(Data for the task Opens)

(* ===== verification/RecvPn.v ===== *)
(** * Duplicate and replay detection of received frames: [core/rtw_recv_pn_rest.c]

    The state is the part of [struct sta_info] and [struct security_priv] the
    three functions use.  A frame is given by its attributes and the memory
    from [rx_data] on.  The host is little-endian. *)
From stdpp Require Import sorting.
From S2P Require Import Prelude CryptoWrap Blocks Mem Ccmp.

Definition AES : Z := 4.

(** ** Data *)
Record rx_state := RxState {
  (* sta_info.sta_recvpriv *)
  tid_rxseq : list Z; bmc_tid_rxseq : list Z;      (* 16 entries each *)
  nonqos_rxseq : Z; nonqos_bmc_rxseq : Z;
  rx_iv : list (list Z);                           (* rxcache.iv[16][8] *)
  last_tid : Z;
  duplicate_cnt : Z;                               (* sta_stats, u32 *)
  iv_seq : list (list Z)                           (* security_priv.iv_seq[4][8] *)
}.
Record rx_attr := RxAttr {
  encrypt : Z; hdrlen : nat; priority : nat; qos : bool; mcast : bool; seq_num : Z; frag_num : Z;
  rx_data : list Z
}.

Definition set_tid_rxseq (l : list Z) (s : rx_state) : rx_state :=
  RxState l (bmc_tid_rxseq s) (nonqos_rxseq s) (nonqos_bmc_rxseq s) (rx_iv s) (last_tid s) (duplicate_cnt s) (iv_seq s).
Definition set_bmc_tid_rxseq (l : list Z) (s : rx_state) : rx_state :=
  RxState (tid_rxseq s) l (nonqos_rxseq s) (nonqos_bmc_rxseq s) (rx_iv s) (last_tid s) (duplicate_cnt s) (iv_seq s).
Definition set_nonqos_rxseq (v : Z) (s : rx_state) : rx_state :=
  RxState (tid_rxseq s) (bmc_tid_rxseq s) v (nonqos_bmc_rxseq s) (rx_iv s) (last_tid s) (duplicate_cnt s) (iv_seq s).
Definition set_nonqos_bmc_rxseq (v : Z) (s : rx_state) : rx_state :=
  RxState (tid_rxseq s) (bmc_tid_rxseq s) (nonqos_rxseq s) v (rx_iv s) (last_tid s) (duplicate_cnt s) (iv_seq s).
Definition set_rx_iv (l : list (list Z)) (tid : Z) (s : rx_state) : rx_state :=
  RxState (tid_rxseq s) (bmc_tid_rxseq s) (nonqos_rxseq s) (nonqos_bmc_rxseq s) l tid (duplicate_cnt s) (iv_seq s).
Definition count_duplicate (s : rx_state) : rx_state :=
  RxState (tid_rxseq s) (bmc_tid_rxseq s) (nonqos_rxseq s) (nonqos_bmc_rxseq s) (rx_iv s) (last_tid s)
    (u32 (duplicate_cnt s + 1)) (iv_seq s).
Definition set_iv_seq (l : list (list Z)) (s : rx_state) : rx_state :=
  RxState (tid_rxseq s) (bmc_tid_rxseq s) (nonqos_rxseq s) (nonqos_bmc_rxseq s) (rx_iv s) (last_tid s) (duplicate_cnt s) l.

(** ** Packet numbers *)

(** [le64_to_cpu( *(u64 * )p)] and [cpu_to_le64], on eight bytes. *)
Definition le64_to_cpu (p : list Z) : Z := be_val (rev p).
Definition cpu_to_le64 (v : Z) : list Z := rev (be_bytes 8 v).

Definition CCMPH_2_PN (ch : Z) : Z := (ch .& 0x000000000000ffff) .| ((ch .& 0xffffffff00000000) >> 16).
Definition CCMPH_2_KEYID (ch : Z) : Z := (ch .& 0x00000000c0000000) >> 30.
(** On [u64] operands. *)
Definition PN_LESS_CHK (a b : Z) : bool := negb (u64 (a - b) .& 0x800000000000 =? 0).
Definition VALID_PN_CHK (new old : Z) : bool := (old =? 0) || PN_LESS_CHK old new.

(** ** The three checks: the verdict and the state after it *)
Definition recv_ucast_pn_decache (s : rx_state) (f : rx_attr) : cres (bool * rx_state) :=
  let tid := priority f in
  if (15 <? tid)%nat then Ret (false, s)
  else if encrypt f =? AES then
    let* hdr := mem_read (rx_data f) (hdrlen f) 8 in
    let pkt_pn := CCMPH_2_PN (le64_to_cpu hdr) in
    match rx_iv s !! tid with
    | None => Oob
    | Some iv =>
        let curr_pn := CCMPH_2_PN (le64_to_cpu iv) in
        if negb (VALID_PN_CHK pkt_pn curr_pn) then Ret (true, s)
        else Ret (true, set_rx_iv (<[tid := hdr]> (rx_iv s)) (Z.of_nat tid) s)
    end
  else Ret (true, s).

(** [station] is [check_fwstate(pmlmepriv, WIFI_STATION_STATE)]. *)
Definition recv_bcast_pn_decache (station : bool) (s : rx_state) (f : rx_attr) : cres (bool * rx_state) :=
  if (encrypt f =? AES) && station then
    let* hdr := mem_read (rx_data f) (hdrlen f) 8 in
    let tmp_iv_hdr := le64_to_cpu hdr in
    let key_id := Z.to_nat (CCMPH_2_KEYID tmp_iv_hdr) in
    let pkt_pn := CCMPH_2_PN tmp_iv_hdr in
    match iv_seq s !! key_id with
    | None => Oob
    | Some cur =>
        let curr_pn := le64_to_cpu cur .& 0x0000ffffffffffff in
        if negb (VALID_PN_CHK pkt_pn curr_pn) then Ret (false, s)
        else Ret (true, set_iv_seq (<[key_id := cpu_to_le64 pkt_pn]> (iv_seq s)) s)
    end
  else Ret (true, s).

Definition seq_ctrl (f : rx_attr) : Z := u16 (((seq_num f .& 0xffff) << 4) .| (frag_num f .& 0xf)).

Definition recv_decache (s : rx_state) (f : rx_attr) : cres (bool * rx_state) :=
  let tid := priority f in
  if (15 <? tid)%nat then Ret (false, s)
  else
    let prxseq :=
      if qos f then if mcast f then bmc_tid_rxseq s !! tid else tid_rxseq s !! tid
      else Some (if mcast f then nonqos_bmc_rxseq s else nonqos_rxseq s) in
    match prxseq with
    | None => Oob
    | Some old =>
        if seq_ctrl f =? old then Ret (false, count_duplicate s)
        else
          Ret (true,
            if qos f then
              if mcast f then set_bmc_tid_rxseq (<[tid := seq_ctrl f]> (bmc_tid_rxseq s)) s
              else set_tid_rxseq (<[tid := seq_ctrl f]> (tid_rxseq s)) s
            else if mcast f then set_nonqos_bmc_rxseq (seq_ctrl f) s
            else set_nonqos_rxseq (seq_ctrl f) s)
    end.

(Data for the task Closes)

_Goal of the exercise_
Print the material above once more, exactly.

_Solution to this problem_
(* ===== verification/RecvPn.v ===== *)
(** * Duplicate and replay detection of received frames: [core/rtw_recv_pn_rest.c]

    The state is the part of [struct sta_info] and [struct security_priv] the
    three functions use.  A frame is given by its attributes and the memory
    from [rx_data] on.  The host is little-endian. *)
From stdpp Require Import sorting.
From S2P Require Import Prelude CryptoWrap Blocks Mem Ccmp.

Definition AES : Z := 4.

(** ** Data *)
Record rx_state := RxState {
  (* sta_info.sta_recvpriv *)
  tid_rxseq : list Z; bmc_tid_rxseq : list Z;      (* 16 entries each *)
  nonqos_rxseq : Z; nonqos_bmc_rxseq : Z;
  rx_iv : list (list Z);                           (* rxcache.iv[16][8] *)
  last_tid : Z;
  duplicate_cnt : Z;                               (* sta_stats, u32 *)
  iv_seq : list (list Z)                           (* security_priv.iv_seq[4][8] *)
}.
Record rx_attr := RxAttr {
  encrypt : Z; hdrlen : nat; priority : nat; qos : bool; mcast : bool; seq_num : Z; frag_num : Z;
  rx_data : list Z
}.

Definition set_tid_rxseq (l : list Z) (s : rx_state) : rx_state :=
  RxState l (bmc_tid_rxseq s) (nonqos_rxseq s) (nonqos_bmc_rxseq s) (rx_iv s) (last_tid s) (duplicate_cnt s) (iv_seq s).
Definition set_bmc_tid_rxseq (l : list Z) (s : rx_state) : rx_state :=
  RxState (tid_rxseq s) l (nonqos_rxseq s) (nonqos_bmc_rxseq s) (rx_iv s) (last_tid s) (duplicate_cnt s) (iv_seq s).
Definition set_nonqos_rxseq (v : Z) (s : rx_state) : rx_state :=
  RxState (tid_rxseq s) (bmc_tid_rxseq s) v (nonqos_bmc_rxseq s) (rx_iv s) (last_tid s) (duplicate_cnt s) (iv_seq s).
Definition set_nonqos_bmc_rxseq (v : Z) (s : rx_state) : rx_state :=
  RxState (tid_rxseq s) (bmc_tid_rxseq s) (nonqos_rxseq s) v (rx_iv s) (last_tid s) (duplicate_cnt s) (iv_seq s).
Definition set_rx_iv (l : list (list Z)) (tid : Z) (s : rx_state) : rx_state :=
  RxState (tid_rxseq s) (bmc_tid_rxseq s) (nonqos_rxseq s) (nonqos_bmc_rxseq s) l tid (duplicate_cnt s) (iv_seq s).
Definition count_duplicate (s : rx_state) : rx_state :=
  RxState (tid_rxseq s) (bmc_tid_rxseq s) (nonqos_rxseq s) (nonqos_bmc_rxseq s) (rx_iv s) (last_tid s)
    (u32 (duplicate_cnt s + 1)) (iv_seq s).
Definition set_iv_seq (l : list (list Z)) (s : rx_state) : rx_state :=
  RxState (tid_rxseq s) (bmc_tid_rxseq s) (nonqos_rxseq s) (nonqos_bmc_rxseq s) (rx_iv s) (last_tid s) (duplicate_cnt s) l.

(** ** Packet numbers *)

(** [le64_to_cpu( *(u64 * )p)] and [cpu_to_le64], on eight bytes. *)
Definition le64_to_cpu (p : list Z) : Z := be_val (rev p).
Definition cpu_to_le64 (v : Z) : list Z := rev (be_bytes 8 v).

Definition CCMPH_2_PN (ch : Z) : Z := (ch .& 0x000000000000ffff) .| ((ch .& 0xffffffff00000000) >> 16).
Definition CCMPH_2_KEYID (ch : Z) : Z := (ch .& 0x00000000c0000000) >> 30.
(** On [u64] operands. *)
Definition PN_LESS_CHK (a b : Z) : bool := negb (u64 (a - b) .& 0x800000000000 =? 0).
Definition VALID_PN_CHK (new old : Z) : bool := (old =? 0) || PN_LESS_CHK old new.

(** ** The three checks: the verdict and the state after it *)
Definition recv_ucast_pn_decache (s : rx_state) (f : rx_attr) : cres (bool * rx_state) :=
  let tid := priority f in
  if (15 <? tid)%nat then Ret (false, s)
  else if encrypt f =? AES then
    let* hdr := mem_read (rx_data f) (hdrlen f) 8 in
    let pkt_pn := CCMPH_2_PN (le64_to_cpu hdr) in
    match rx_iv s !! tid with
    | None => Oob
    | Some iv =>
        let curr_pn := CCMPH_2_PN (le64_to_cpu iv) in
        if negb (VALID_PN_CHK pkt_pn curr_pn) then Ret (true, s)
        else Ret (true, set_rx_iv (<[tid := hdr]> (rx_iv s)) (Z.of_nat tid) s)
    end
  else Ret (true, s).

(** [station] is [check_fwstate(pmlmepriv, WIFI_STATION_STATE)]. *)
Definition recv_bcast_pn_decache (station : bool) (s : rx_state) (f : rx_attr) : cres (bool * rx_state) :=
  if (encrypt f =? AES) && station then
    let* hdr := mem_read (rx_data f) (hdrlen f) 8 in
    let tmp_iv_hdr := le64_to_cpu hdr in
    let key_id := Z.to_nat (CCMPH_2_KEYID tmp_iv_hdr) in
    let pkt_pn := CCMPH_2_PN tmp_iv_hdr in
    match iv_seq s !! key_id with
    | None => Oob
    | Some cur =>
        let curr_pn := le64_to_cpu cur .& 0x0000ffffffffffff in
        if negb (VALID_PN_CHK pkt_pn curr_pn) then Ret (false, s)
        else Ret (true, set_iv_seq (<[key_id := cpu_to_le64 pkt_pn]> (iv_seq s)) s)
    end
  else Ret (true, s).

Definition seq_ctrl (f : rx_attr) : Z := u16 (((seq_num f .& 0xffff) << 4) .| (frag_num f .& 0xf)).

Definition recv_decache (s : rx_state) (f : rx_attr) : cres (bool * rx_state) :=
  let tid := priority f in
  if (15 <? tid)%nat then Ret (false, s)
  else
    let prxseq :=
      if qos f then if mcast f then bmc_tid_rxseq s !! tid else tid_rxseq s !! tid
      else Some (if mcast f then nonqos_bmc_rxseq s else nonqos_rxseq s) in
    match prxseq with
    | None => Oob
    | Some old =>
        if seq_ctrl f =? old then Ret (false, count_duplicate s)
        else
          Ret (true,
            if qos f then
              if mcast f then set_bmc_tid_rxseq (<[tid := seq_ctrl f]> (bmc_tid_rxseq s)) s
              else set_tid_rxseq (<[tid := seq_ctrl f]> (tid_rxseq s)) s
            else if mcast f then set_nonqos_bmc_rxseq (seq_ctrl f) s
            else set_nonqos_rxseq (seq_ctrl f) s)
    end.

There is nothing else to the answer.